Data extracted from a collection:
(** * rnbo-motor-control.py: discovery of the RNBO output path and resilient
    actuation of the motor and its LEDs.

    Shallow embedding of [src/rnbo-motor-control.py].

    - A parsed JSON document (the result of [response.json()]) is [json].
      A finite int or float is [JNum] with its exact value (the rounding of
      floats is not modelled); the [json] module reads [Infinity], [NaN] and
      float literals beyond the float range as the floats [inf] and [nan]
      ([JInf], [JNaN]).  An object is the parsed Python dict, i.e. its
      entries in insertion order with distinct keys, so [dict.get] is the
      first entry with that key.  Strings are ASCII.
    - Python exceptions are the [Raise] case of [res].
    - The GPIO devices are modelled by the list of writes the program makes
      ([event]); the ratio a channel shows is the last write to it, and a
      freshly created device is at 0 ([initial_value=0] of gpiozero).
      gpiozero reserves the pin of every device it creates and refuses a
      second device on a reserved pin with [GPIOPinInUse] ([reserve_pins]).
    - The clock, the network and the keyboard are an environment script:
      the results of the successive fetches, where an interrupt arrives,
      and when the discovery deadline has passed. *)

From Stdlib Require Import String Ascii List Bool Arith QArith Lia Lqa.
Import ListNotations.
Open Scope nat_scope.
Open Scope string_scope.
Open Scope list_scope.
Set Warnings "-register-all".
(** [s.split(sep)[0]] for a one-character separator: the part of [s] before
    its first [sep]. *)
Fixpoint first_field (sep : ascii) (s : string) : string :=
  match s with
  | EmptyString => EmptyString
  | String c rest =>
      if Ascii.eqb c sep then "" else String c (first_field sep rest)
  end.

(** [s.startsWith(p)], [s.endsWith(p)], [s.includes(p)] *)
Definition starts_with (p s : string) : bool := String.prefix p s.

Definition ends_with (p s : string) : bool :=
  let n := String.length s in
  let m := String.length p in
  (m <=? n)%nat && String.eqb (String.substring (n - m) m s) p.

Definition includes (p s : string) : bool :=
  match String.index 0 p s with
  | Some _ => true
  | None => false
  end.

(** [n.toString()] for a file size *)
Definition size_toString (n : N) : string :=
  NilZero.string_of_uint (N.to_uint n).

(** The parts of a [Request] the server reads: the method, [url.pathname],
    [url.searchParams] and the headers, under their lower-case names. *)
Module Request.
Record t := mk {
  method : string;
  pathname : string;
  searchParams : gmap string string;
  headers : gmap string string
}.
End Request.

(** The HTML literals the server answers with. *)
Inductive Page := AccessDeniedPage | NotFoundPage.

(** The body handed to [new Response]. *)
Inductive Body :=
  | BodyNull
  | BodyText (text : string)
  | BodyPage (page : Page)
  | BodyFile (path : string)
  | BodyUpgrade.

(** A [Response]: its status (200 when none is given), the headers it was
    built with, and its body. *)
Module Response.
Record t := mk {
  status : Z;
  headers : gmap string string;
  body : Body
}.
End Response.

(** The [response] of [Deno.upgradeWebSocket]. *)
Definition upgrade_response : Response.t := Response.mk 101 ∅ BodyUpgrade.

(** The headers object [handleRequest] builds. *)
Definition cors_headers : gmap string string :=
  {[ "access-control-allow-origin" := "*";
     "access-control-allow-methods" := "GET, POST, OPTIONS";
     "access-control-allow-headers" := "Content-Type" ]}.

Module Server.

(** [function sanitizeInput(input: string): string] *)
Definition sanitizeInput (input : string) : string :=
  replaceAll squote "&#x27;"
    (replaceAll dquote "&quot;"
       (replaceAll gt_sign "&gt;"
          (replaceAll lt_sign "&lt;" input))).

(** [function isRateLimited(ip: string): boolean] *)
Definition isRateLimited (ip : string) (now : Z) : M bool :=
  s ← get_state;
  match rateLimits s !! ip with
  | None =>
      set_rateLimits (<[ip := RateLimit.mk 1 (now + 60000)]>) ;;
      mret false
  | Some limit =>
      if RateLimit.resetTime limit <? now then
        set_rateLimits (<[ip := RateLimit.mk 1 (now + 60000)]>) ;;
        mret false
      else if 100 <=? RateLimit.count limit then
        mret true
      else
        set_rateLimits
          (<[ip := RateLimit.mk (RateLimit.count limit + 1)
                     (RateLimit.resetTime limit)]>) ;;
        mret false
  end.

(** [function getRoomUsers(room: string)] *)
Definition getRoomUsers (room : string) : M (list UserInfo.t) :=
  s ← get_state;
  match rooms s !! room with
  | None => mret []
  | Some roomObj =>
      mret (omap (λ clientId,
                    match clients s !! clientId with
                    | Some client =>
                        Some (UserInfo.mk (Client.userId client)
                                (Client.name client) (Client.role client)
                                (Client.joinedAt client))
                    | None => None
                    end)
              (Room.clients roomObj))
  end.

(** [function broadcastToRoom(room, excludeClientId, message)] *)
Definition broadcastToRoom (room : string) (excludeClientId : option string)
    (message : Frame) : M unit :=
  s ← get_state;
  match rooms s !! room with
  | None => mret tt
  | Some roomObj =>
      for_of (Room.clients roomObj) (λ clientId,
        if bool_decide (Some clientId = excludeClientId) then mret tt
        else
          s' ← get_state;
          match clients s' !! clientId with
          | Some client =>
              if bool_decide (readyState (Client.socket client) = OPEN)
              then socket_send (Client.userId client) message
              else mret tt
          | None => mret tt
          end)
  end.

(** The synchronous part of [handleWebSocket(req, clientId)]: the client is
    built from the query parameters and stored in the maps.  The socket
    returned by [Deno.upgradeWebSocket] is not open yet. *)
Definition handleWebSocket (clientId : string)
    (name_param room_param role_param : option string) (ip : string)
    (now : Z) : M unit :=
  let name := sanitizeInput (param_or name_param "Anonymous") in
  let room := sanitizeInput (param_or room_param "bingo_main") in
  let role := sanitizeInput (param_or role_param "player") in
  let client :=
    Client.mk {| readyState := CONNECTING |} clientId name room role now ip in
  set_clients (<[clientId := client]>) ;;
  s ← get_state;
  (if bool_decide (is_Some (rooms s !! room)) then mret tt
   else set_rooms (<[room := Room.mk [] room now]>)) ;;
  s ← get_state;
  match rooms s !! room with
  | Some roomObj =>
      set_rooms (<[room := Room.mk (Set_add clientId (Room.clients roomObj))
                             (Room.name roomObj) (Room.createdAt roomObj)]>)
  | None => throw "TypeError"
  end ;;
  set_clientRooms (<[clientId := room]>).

> [Exercise objective] Please return only the lines above, starting at the line that has "freshly created device" and ending at the line that has "and when the", keeping both and leaving each one unchanged.

> [Output below]
      freshly created device is at 0 ([initial_value=0] of gpiozero).
      gpiozero reserves the pin of every device it creates and refuses a
      second device on a reserved pin with [GPIOPinInUse] ([reserve_pins]).
    - The clock, the network and the keyboard are an environment script:
      the results of the successive fetches, where an interrupt arrives,
      and when the discovery deadline has passed. *)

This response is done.